Argumenta el sector del transporte urbano en Tepic la urgencia de establecer un nuevo esquema de cobro para garantizar la operatividad de las rutas. El alza constante en los insumos básicos y las refacciones compromete la estabilidad de los permisionarios, los cuales enfrentan dificultades para mantener las unidades en condiciones de servicio. Esta postura responde a una realidad económica donde el ingreso actual apenas cubre los gastos básicos de circulación diaria por la capital.
El dirigente de Transpornay, Francisco Avilés, informó que se finaliza la elaboración de un estudio técnico-financiero que detalla la situación real de los transportitsas. El documento plantea un ajuste inicial de dos pesos, aunque el análisis definitivo podría sugerir una cifra distinta según el comportamiento inflacionario. Existe apertura para negociar una tarifa general que brinde certeza a largo plazo y evite la incertidumbre de ajustes menores recurrentes que afectan la planeación del gremio.

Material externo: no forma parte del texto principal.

(** ** Blocks *)
Lemma foldr_max l k : k ∈ l -> k <= foldr Z.max (-1) l.
Proof. induction 1; cbn; lia. Qed.
Lemma new_block_new b : blk b (new_block b) = None /\ forall i x, pm_get (r_insts b) i = Some x -> new_block b ∉ branch_targets x.1.
Proof.
  assert (forall k, k ∈ ((map_to_list (r_blocks b)).*1) ++ concat (branch_targets ∘ fst <$> r_insts b) -> new_block b <> k) as H.
  { intros k Hk%foldr_max. unfold new_block. lia. }
  split.
  - destruct (blk b (new_block b)) as [x|] eqn:E; [|done]. destruct (H (new_block b)); [|done]. apply elem_of_app. left.
    apply list_elem_of_fmap. exists (new_block b, x). split; [done|]. by apply elem_of_map_to_list.
  - intros i x Hx Ht. destruct (H (new_block b)); [|done]. apply elem_of_app. right. apply list_elem_of_In, in_concat. exists (branch_targets x.1).
    rewrite <- !list_elem_of_In. split; [|done]. apply list_elem_of_fmap. exists x. split; [done|]. unfold pm_get in Hx. case_match; [|done].
    by eapply list_elem_of_lookup_2.
Qed.
Lemma create_law b : exists k b', create_block b = (Ok k, b') /\ extends b b' /\ same_flow None b b' /\
  ~ known b k /\ known b' k /\ ~ filled b k /\ ~ sealed b k /\ (forall j, ~ edge b j k) /\ declared b' k = [] /\ clean b' k /\ entry b' = entry b.
Proof.
  exists (new_block b). eexists. split; [reflexivity|]. destruct (new_block_new b) as [Hn He]. set (n := new_block b) in *. set (b' := set_blocks _ b).
  assert (forall k, blk b' k = if bool_decide (k = n) then Some (mkBlk [] false false) else blk b k) as Hb.
  { intros k. unfold blk, b'. cbn. case_bool_decide; subst; [apply lookup_insert_eq|by apply lookup_insert_ne]. }
  split; [split; [|done]|split].
  - apply grows_keeps. split; try done. intros k x Hx. rewrite Hb. case_bool_decide; [congruence|]. by exists x.
  - split; [split|done|]; cbn; unfold blk_params, blk_filled, blk_sealed.
    + intros k [x Hx] _. rewrite Hb. by rewrite bool_decide_eq_false_2 by congruence.
    + intros k. rewrite Hb. case_bool_decide; [|done]. subst. by rewrite Hn.
    + intros k. rewrite Hb. case_bool_decide; [|done]. subst. by rewrite Hn.
    + done.
    + intros k Hc. rewrite Hb. case_bool_decide; [constructor|exact Hc].
  - cbn. unfold blk_filled, blk_sealed, blk_params. rewrite Hn, Hb, bool_decide_eq_true_2 by done. split_and!; try done.
    intros j (x & Hx & Hd). by eapply He.
Qed.
Lemma append_law b k ts : known b k -> clean b k -> ~ filled b k -> bool_decide (is_Some (blk b k)) && negb (blk_filled b k) = true /\
  extends b (add_params k ts b) /\ same_flow (Some k) b (add_params k ts b) /\ declared (add_params k ts b) k = declared b k ++ ts.
Proof.
  intros Hk Hc Hf. split; [|by apply add_params_law]. cbn in *. rewrite bool_decide_eq_true_2 by done. by destruct (blk_filled b k).
Qed.
Lemma declared_nil b k : declared b k = [] -> blk_params b k = [].
Proof. cbn. by destruct (blk_params b k). Qed.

El gasto mensual se destina de forma mayoritaria a reparaciones mecánicas imprevistas que surgen por el rodamiento constante. Reparaciones de bombas o tapas de motor representan erogaciones que oscilan entre los 10 mil y 15 mil pesos, lo cual deja un margen de utilidad nulo en las rutas de mayor extensión. El deterioro de la infraestructura urbana, señalaron representantes del sector, acelera el reemplazo de piezas clave y reduce drásticamente la vida útil de los autobuses.
Iniciará la Secretaría de Movilidad un proceso de verificación para aproximadamente 300 unidades que operan en el municipio. Los propietarios realizan actualmente mantenimientos preventivos para cumplir con los estándares de emisión y seguridad exigidos por la autoridad local. Este cumplimiento técnico se suma a las presiones financieras del gremio, que busca equilibrar la calidad del servicio con la rentabilidad necesaria para renovar el parque vehicular en el futuro próximo.
Los permisionarios priorizan la búsqueda de una solución que garantice la continuidad del servicio sin sacrificar la seguridad de los pasajeros. La presentación del análisis financiero busca demostrar que la tarifa actual carece de sustento ante la realidad del mercado de combustibles y refacciones. De esta forma, el transporte público entra en una fase de definiciones donde la viabilidad del modelo de negocio depende estrictamente de la actualización de sus ingresos.